Posted on 05/17/2020 3:51:12 AM PDT by Oldeconomybuyer

Anxieties and fears will undoubtedly heighten for Americans as more states reopen under the novel coronavirus crisis, despite no vaccine and not enough widespread testing.

Yet like the virus' impact, the psychological impact of reopening will be disproportionate. It is bound to deepen the already-stark divide in the country between the haves and the have-nots -- those who can choose when they'd like to return to normal life and those who have been deemed essential to keep working.

"The haves have a choice and the have-nots do not have a choice," Dr. Priscilla Dass-Brailsford, an associate professor of psychology at Georgetown University School of Medicine, told ABC News.

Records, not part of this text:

(* ===== verification/ReduceAggregator.v ===== *)
(** [src/pkg/capabilities/consensus/ocr3/aggregators/reduce_aggregator.go]: each
    field of the configuration is reduced to one value, by median or mode, and
    reported when it deviates from the last reported value.

    Decimals, marshalling and [sort.Slice] are the interfaces of [Consensus].
    Every [range] over a map takes its own order: a round is given, per field,
    the orders of its loops. *)

From Stdlib Require Import QArith.
From S2P Require Import Prelude GoBytes GoStrings Values Consensus.
Local Close Scope Q_scope.

Module ReduceAggregator.
Import Values Consensus.

Definition AGGREGATION_METHOD_MEDIAN : string := "median".
Definition AGGREGATION_METHOD_MODE : string := "mode".
Definition DEVIATION_TYPE_NONE : string := "none".
Definition DEVIATION_TYPE_ANY : string := "any".
Definition DEVIATION_TYPE_PERCENT : string := "percent".
Definition DEVIATION_TYPE_ABSOLUTE : string := "absolute".
Definition REPORT_FORMAT_MAP : string := "map".
Definition REPORT_FORMAT_ARRAY : string := "array".
Definition REPORT_FORMAT_VALUE : string := "value".
Definition MODE_QUORUM_OCR : string := "ocr".
Definition MODE_QUORUM_ANY : string := "any".
Definition DEFAULT_REPORT_FORMAT : string := REPORT_FORMAT_MAP.
Definition DEFAULT_OUTPUT_FIELD_NAME : string := "Reports".
Definition MaxInt : Z := 2 ^ 63 - 1.

Record AggregationField (D : Type) := mkField {
  Deviation : D;
  DeviationString : string;
  DeviationType : string;
  InputKey : string;
  Method : string;
  ModeQuorum : string;
  OutputKey : string;
  SubMapField : bool
}.
Arguments mkField {D} _ _ _ _ _ _ _ _.
Arguments Deviation {D} _.
Arguments DeviationString {D} _.
Arguments DeviationType {D} _.
Arguments InputKey {D} _.
Arguments Method {D} _.
Arguments ModeQuorum {D} _.
Arguments OutputKey {D} _.
Arguments SubMapField {D} _.

Record ReduceAggConfig (D : Type) := mkConfig {
  Fields : list (AggregationField D);
  OutputFieldName : string;
  ReportFormat : string;
  SubMapKey : string
}.
Arguments mkConfig {D} _ _ _ _.
Arguments Fields {D} _.
Arguments OutputFieldName {D} _.
Arguments ReportFormat {D} _.
Arguments SubMapKey {D} _.

Definition isOneOf (toCheck : string) (options : list string) : bool := existsb (String.eqb toCheck) options.

(** The orders of the loops over maps while a field is reduced. *)
Record orders := mkOrders {
  obsOrder : RangeOrder (nat * list (option Value));
  maxOrder : RangeOrder (list byte * counter);
  modesOrder : RangeOrder (list byte * counter)
}.

(** *** Values that can be compared *)

(** [==] on interface values that hold floats: NaN differs from itself, and
    the two zeros are equal. *)
Definition floatEq (a b : Z) : bool :=
  let nan x := bool_decide (2 ^ 63 - 2 ^ 52 < x mod 2 ^ 63)%Z in
  if nan a || nan b then false
  else if bool_decide (a mod 2 ^ 63 = 0 ∧ b mod 2 ^ 63 = 0)%Z then true
  else Z.eqb a b.

(** [==] on what [Unwrap] returns.  An unwrapped [BigInt] is a pointer to a new
    [big.Int]; a [Decimal] holds a pointer to its coefficient, which differs
    between the unmarshalled state and an observation. *)
Definition ifaceEq (a b : any) : bool :=
  match a, b with
  | ANil, ANil => true
  | AString s, AString s' => String.eqb s s'
  | ABool x, ABool y => Bool.eqb x y
  | AInt KInt64 x, AInt KInt64 y => Z.eqb x y
  | AFloat64 x, AFloat64 y => floatEq x y
  | ATime s n, ATime s' n' => Z.eqb s s' && Z.eqb n n'
  | _, _ => false
  end.

Section reduce.
Context `{DecimalOps D, Wire, SortSlice}.

Definition toDecimal (item : option Value) : outcome error D :=
  match item with
  | None => Panic                                   (* a method call on a nil interface *)
  | Some v =>
      match Unwrap v with
      | AString s => ok_or ErrNotDecimal (NewFromString s)
      | ADecimal c e => Ok (NewFromBigInt c e)
      | AInt KInt64 z => Ok (NewFromInt z)
      | ABigInt z => Ok (NewFromBigInt z 10)
      | ATime s _ => Ok (NewFromInt s)
      | AFloat64 x => match NewFromFloat x with Some d => Ok d | None => Panic end
      | _ => Err ErrNotDecimal
      end
  end.

Definition toDecimal0 (item : option Value) : D :=
  match toDecimal item with Ok d => d | _ => NewFromInt 0 end.

Definition panics (item : option Value) : bool := match toDecimal item with Panic => true | _ => false end.
Definition fails (item : option Value) : bool := match toDecimal item with Err _ => true | _ => false end.

(** The comparison runs for every item unless there is only one; an error is
    remembered, and the sort goes on with zero. *)
Definition sortAsDecimal (items : list (option Value)) : outcome error (list (option Value)) :=
  if decide (length items < 2) then Ok items
  else if existsb panics items then Panic
  else if existsb fails items then Err ErrNotDecimal
  else Ok (sortSlice (λ x y, GreaterThan (toDecimal0 x) (toDecimal0 y)) items).

Definition median (items : list (option Value)) : outcome error (option Value) :=
  if decide (length items = 0) then Err ErrEmptyItems
  else
    let? items := sortAsDecimal items in
    go_index items ((length items - 1) / 2).

Definition maxStep (maxCount : nat) (kv : list byte * counter) : nat :=
  if decide (maxCount < count kv.2) then count kv.2 else maxCount.

Definition mode (O : orders) (items : list (option Value)) : outcome error (option Value * nat) :=
  if decide (length items = 0) then Err ErrEmptyItems
  else
    let? counts := countAll items in
    let maxCount := foldl maxStep 0 (range_map (maxOrder O) counts) in
    let modes := omap (λ kv : list byte * counter,
                         if decide (count kv.2 = maxCount) then Some (fullObservation kv.2) else None)
                      (range_map (modesOrder O) counts) in
    let? v := go_index modes 0 in
    Ok (v, maxCount).

Definition modeHasQuorum (quorumType : string) (count f : nat) : outcome error unit :=
  if String.eqb quorumType MODE_QUORUM_ANY then Ok ()
  else if String.eqb quorumType MODE_QUORUM_OCR then (if decide (count < f + 1) then Err ErrModeQuorum else Ok ())
  else Err ErrModeQuorumType.

Definition reduce (O : orders) (method : string) (items : list (option Value)) (f : nat) (modeQuorum : string)
    : outcome error (option Value) :=
  if String.eqb method AGGREGATION_METHOD_MEDIAN then median items
  else if String.eqb method AGGREGATION_METHOD_MODE then
    let? (value, count) := mode O items in
    let? _ := modeHasQuorum modeQuorum count f in
    Ok value
  else Err ErrMethod.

Dass-Brailsford said the majority of Americans will experience some form of anxiety, fear or paranoia as they step back out into the world.

"I wonder whether this person has COVID-19," she said some will think as they interact with more people.

"You're gonna hit the elevator buttons with your elbows… Some of us, I think, will continue to wear face masks" even after the pandemic is over, she added.

"You wish you could turn the clock back and things could just be the same thing," she said.

With the coronavirus outbreak, these anxieties are heightened, because the finish line still looks blurry.

"If it's a car accident or a terrorist bombing, you know how many people died," she said. "With this pandemic, this one in particular, we do not have an endpoint."

(Excerpt) Read more at abcnews.go.com ...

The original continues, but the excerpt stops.